I was in a heavy metal band and we had booked a US tour, I get to the border, and they discover that I have a criminal record and they won’t let us through. So I ruined the tour for my band. And before we scheduled another tour, I needed to figure out how to get that off my record. So I hired a criminal lawyer who went to a judge and begged them what could we do to get this off this kid’s record? All he does is music and he can’t cross the border to, you know, tour, so we need to help this guy out and get this off his record. So, he’s like do 50 hours of community service and we’ll call it even. So I chose to read to the blind and at the center, Alice was the only other young person there. Everyone else was like pensioned or waiting to die, just killing time.
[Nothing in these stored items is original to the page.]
(** The rename pass of a run in which nothing stands in the way. *)
Lemma pass_of_clean S a b w :
  in_int a -> a <> 0 ->
  NoDup (map fst (entries w)) ->
  (forall old new, rename_denied w old new = false) ->
  (forall fi, In fi (files_of w) ->
              b <= number fi /\ 0 <= number fi + a <= INT_MAX) ->
  (forall fi fj, In fi (files_of w) -> In fj (files_of w) ->
                 number fi = number fj -> extension fi = extension fj ->
                 fi = fj) ->
  (forall fi nd, In fi (files_of w) -> In (new_name a fi, nd) (entries w) ->
                 is_regular_file nd = true) ->
  pass_of S a b w =
  (map (shift_entry (current_path w) a) (entries w),
   map (fun fi => renamed (name_of fi) (new_name a fi))
       (sort_files S a (files_of w))).
Proof.
  intros Ha Ha0 Hnd Hden Hpass Hdistinct Hreg.
  set (T := sort_files S a (files_of w)).
  assert (HT : forall fi, In fi T <-> In fi (files_of w)).
  { intros fi. unfold T. split; intros H.
    - eapply Permutation_in;
        [apply Permutation_sym, sort_files_perm|exact H].
    - eapply Permutation_in; [apply sort_files_perm|exact H]. }
  assert (T_matched : forall fi,
            In fi T <-> matched (current_path w) (entries w) fi)
    by (intros fi; rewrite HT; apply files_of_matched).
  assert (T_decide : forall fi, In fi T ->
            decide a b fi = do_rename (new_name a fi)).
  { intros fi Hfi. pose proof (proj1 (T_matched fi) Hfi) as Hm.
    apply HT in Hfi. destruct (Hpass fi Hfi) as [Hb Hr].
    assert (E : int_add (number fi) a = number fi + a).
    { apply int_add_exact. unfold in_int, INT_MIN, INT_MAX in *. lia. }
    destruct (decide_cases a b fi)
      as [[H _]|[(_ & H & _)|[(_ & _ & H & _)|(_ & _ & _ & H)]]].
    - lia.
    - rewrite E in H. lia.
    - exfalso. symmetry in H.
      destruct (new_name_is_name _ _ _ _ a fi fi Hm Hm Ha H) as [Hn _]. lia.
    - exact H. }
  assert (T_names : NoDup (map name_of T)).
  { eapply Permutation_NoDup;
      [apply Permutation_map, sort_files_perm|].
    now apply scan_names_NoDup. }
  assert (T_targets : forall fi fj, In fi T -> In fj T ->
            new_name a fi = new_name a fj -> fi = fj).
  { intros fi fj Hi Hj E.
    pose proof (proj1 (T_matched fi) Hi) as Hmi.
    pose proof (proj1 (T_matched fj) Hj) as Hmj.
    apply HT in Hi, Hj.
    destruct (new_name_inj _ _ a fi fj Hmi Hmj
                (proj2 (Hpass fi Hi)) (proj2 (Hpass fj Hj)) E) as [Hn He].
    now apply Hdistinct. }
  assert (T_pending : forall l1 fi l2 fj, T = (l1 ++ fi :: l2)%list ->
            In fj l2 -> new_name a fi <> name_of fj)
    by (intros l1 fi l2 fj; now apply target_not_pending).
  assert (T_closed : forall fi nd, In fi T ->
            In (new_name a fi, nd) (entries w) ->
            exists fj, In fj T /\ name_of fj = new_name a fi).
  { intros fi nd Hfi Hin.
    pose proof (proj1 (T_matched fi) Hfi) as (_ & d & _ & _ & Hm & _ & _).
    apply HT in Hfi. pose proof (Hreg fi nd Hfi Hin) as Hr.
    destruct (Hpass fi Hfi) as [_ Hrange].
    destruct (regex_match_inv _ _ _ Hm) as (_ & _ & He & Hany).
    destruct (new_name_matches _ (extension fi) Hrange He Hany) as [Hm' Hs'].
    assert (E : new_name a fi
                = to_string (number fi + a) ++ "." ++ extension fi).
    { unfold new_name. rewrite int_add_exact; [reflexivity|].
      unfold in_int, INT_MIN, INT_MAX in *. lia. }
    eexists. split.
    - apply T_matched, scan_In, (scan_entry_incl _ _ _ Hin).
      unfold scan_entry. rewrite Hr, E, Hm', Hs'. left. reflexivity.
    - unfold name_of. cbn. now rewrite E. }
  pose proof (pass_clean w a b T T_matched T_decide T_names T_targets
                T_pending T_closed Hnd Hden T [] eq_refl) as Hclean.
  rewrite (shift_all w a T T_matched) in Hclean.
  assert (Hstart : map (shift_done (current_path w) a (map name_of []))
                       (entries w) = entries w).
  { rewrite <- (map_id (entries w)) at 2. apply map_ext. now intros [k n]. }
  rewrite Hstart in Hclean.
  change (rename_pass w a b (entries w) T) with (pass_of S a b w) in Hclean.
  exact Hclean.
Qed.

(** Without a fault of the enumeration the directory after a run is
    the directory after its rename pass. *)
Lemma run_final_pass S a b w :
  scan_fault w = None -> final (run S a b w) = fst (pass_of S a b w).
Proof.
  intros Hf.
  assert (Hcase : files_of w = [] \/ files_of w <> [])
    by (destruct (files_of w); [left; reflexivity|right; discriminate]).
  destruct Hcase as [He|Hne].
  - rewrite (run_empty S a b w Hf He). cbn [final]. unfold pass_of.
    assert (ET : sort_files S a (files_of w) = []).
    { apply Permutation_nil. rewrite <- He at 1. apply sort_files_perm. }
    now rewrite ET.
  - now rewrite (run_pass S a b w Hf Hne).
Qed.

(** When nothing stands in the way, a run shifts the whole directory:
    with an offset that is not 0, no refused rename, every matched
    file at or above the minimum with a new number that is an [int]
    and not negative, no two matched files with the same number and
    extension, and only regular files at the target names, every
    rename succeeds and the directory afterwards is the directory
    before with each matched entry under its new name.  No entry is
    replaced and no contents are lost. *)
Theorem clean_shift S a b w :
  scan_fault w = None -> in_int a -> a <> 0 ->
  NoDup (map fst (entries w)) ->
  (forall old new, rename_denied w old new = false) ->
  (forall fi, In fi (files_of w) ->
              b <= number fi /\ 0 <= number fi + a <= INT_MAX) ->
  (forall fi fj, In fi (files_of w) -> In fj (files_of w) ->
                 number fi = number fj -> extension fi = extension fj ->
                 fi = fj) ->
  (forall fi nd, In fi (files_of w) -> In (new_name a fi, nd) (entries w) ->
                 is_regular_file nd = true) ->
  final (run S a b w) = map (shift_entry (current_path w) a) (entries w) /\
  snd (pass_of S a b w) =
    map (fun fi => renamed (name_of fi) (new_name a fi))
        (sort_files S a (files_of w)).
Proof.
  intros Hf Ha Ha0 Hnd Hden Hpass Hdistinct Hreg.
  pose proof (pass_of_clean S a b w Ha Ha0 Hnd Hden Hpass Hdistinct Hreg)
    as Hclean.
  rewrite (run_final_pass S a b w Hf), Hclean.
  split; reflexivity.
Qed.

Lemma clean_shift_witness :
  final (run insertion_sorter 2 0 scenario_A) =
    map (shift_entry (current_path scenario_A) 2) (entries scenario_A) /\
  snd (pass_of insertion_sorter 2 0 scenario_A) =
    map (fun fi => renamed (name_of fi) (new_name 2 fi))
        (sort_files insertion_sorter 2 (files_of scenario_A)).
Proof.
  apply (clean_shift insertion_sorter 2 0 scenario_A).
  - reflexivity.
  - unfold in_int, INT_MIN, INT_MAX. lia.
  - lia.
  - repeat constructor; simpl; intuition discriminate.
  - reflexivity.
  - intros fi [<-|[<-|[]]]; simpl; unfold INT_MAX; lia.
  - intros fi fj [<-|[<-|[]]] [<-|[<-|[]]]; simpl; intros;
      try reflexivity; lia.
  - intros fi nd [<-|[<-|[]]] Hin; vm_compute in Hin;
      repeat (destruct Hin as [Hin|Hin];
              [try discriminate Hin; now injection Hin as <-|]);
      destruct Hin.
Defined.

(** ** There and back *)

Section ThereAndBack.

Variables (w : world) (a : Z).

Hypothesis a_int : in_int a.
Hypothesis names_NoDup : NoDup (map fst (entries w)).
Hypothesis in_range :
  forall fi, In fi (files_of w) -> 0 <= number fi + a <= INT_MAX.
Hypothesis canonical :
  forall fi, In fi (files_of w) -> canonical_name (name_of fi) = true.
Hypothesis distinct :
  forall fi fj, In fi (files_of w) -> In fj (files_of w) ->
                number fi = number fj -> extension fi = extension fj ->
                fi = fj.
Hypothesis targets_regular :
  forall fi nd, In fi (files_of w) -> In (new_name a fi, nd) (entries w) ->
                is_regular_file nd = true.









End ThereAndBack.



(** ** The warnings of the scan *)

(** The scan prints a warning for exactly the regular files whose
    name fits the pattern with a digit run above [INT_MAX]; entries
    of another type and names that do not fit are passed over in
    silence, and a file with a warning is not among the files of the
    scan. *)
Theorem scan_warnings_exact cwd es name :
  (In (warn_out_of_range name) (snd (scan cwd es)) <->
   exists nd digits ext,
     In (name, nd) es /\ is_regular_file nd = true /\
     regex_match name = Some (digits, ext) /\
     stoi digits = stoi_out_of_range) /\
  (In (warn_out_of_range name) (snd (scan cwd es)) ->
   forall fi, In fi (fst (scan cwd es)) -> name_of fi <> name).
Proof.
  assert (Hiff : In (warn_out_of_range name) (snd (scan cwd es)) <->
            exists nd digits ext,
              In (name, nd) es /\ is_regular_file nd = true /\
              regex_match name = Some (digits, ext) /\
              stoi digits = stoi_out_of_range).
  { split.
    - induction es as [|[k nd] t IH]; [intros []|].
      rewrite scan_cons. cbn [snd]. rewrite in_app_iff. intros [H|H].
      + unfold scan_entry in H.
        destruct (is_regular_file nd) eqn:Hr; [|destruct H].
        destruct (regex_match k) as [[digits ext]|] eqn:Hm; [|destruct H].
        destruct (stoi digits) eqn:Hs; simpl in H;
          [destruct H
          |destruct H as [H|[]]; discriminate H
          |destruct H as [H|[]]].
        injection H as ->. exists nd, digits, ext. simpl. auto.
      + destruct (IH H) as (nd' & digits & ext & Hin & Hrest).
        exists nd', digits, ext. simpl. auto.
    - intros (nd & digits & ext & Hin & Hr & Hm & Hs).
      now apply scan_In_messages with nd digits ext. }
  split; [exact Hiff|].
  intros Hw fi Hfi E.
  apply Hiff in Hw as (_ & digits & ext & _ & _ & Hm & Hs).
  apply scan_In in Hfi as (_ & d' & _ & _ & Hm' & Hs' & _).
  unfold name_of in E. rewrite E, Hm in Hm'. injection Hm' as <- _.
  congruence.
Qed.

Lemma scan_warnings_exact_witness :
  exists nd digits ext,
    In ("99999999999.txt", nd) (entries overflow_world) /\
    is_regular_file nd = true /\
    regex_match "99999999999.txt" = Some (digits, ext) /\
    stoi digits = stoi_out_of_range.
Proof.
  apply (proj1 (proj1 (scan_warnings_exact "/work" (entries overflow_world)
                         "99999999999.txt"))).
  vm_compute. tauto.
Defined.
So we were the only young people there and we started talking, and we learned that we both love the same obscure noise punk bands. Really weird, you know, we were both huge fans of Aids Wolf and Sick Lipstick. So we bonded over music, and she told me that she had her own noise punk band, to go check them out, and I did and I fell in love with her lyrics. I just loved everything that she was saying. She would never say a cliché, every sentence is original to her, you know? So I felt like I discovered a poet, and I started wanting to do something else, I didn’t want to do a heavy metal band anymore and I thought that she’d be the perfect person to start this with.

Are you and Alice a couple?
No, we’re like brother and sister. She’s like my baby sister.

How old are you?
I’m 29 she’s 20. We started this band when she was 15 and I was 24. Which is funny because she was in trouble with the law that early on.

What did she do?

I won’t tell mine, but she’s open about hers. She and her friends found this house where these people went on vacation for months, and they broke in and were living in it. The neighbors heard noise and they would party all the time and the house was supposed to be empty. So they got arrested for breaking in. It was the same exact deal, to get that off her record she had to do community service. So she was “squatting,” that’s the word.

Do you create instruments?
There’s this thing called circuit bending that I fooled around with a few years ago which means that you open up instruments and find the sound chip and you just figure out how to probe at it to make it do things that it’s not supposed to do. So, I did that for 48 hours once and recorded the entire session so that I could just sample from it. And, yeah, I still use those sounds.

And you guys are named after She-Ra right?
Yeah, we’re named after a commercial for the castle in She-Ra but we’ve never watched She-Ra.

And you guys didn’t know about the Atari game when you named yourselves?
No. It’s just a coincidence. There are like thousands of Atari games, I’m sure there are lots of band names.

If I find a band that’s kind of on their small level and then they get really popular I’m happy and I’m also kind of disappointed. How do you guys feel about blowing up so big lately?
I don’t feel like we’ve blown up, that’s just perception. I feel like we’ve been touring for two years just traveling from show to show so I don’t get to see whatever you’ve seen.

Do you guys have a certain target audience in mind?

No, just each other. We didn’t plan on having an audience at all. We thought that no one would ever listen to us.

I read that you guys were an accident.

No we weren’t an accident. We wanted to have a band but we thought there’d be like 20 people at every show. The accident thing is the song “Alice Practice” was recorded without us knowing it. We were sound checking and someone had been recording us, and then they gave us the recording later saying hey I recorded you guys testing the mics. So we turned that into “Alice Practice” but it was recorded by accident, but we weren’t an accident. A journalist took our accident song story and turned it into an accident band story, which is kind of annoying since we had a purpose.

What are the lyrics to “Crimewave”?
We don’t like telling people, we like people to guess what it is.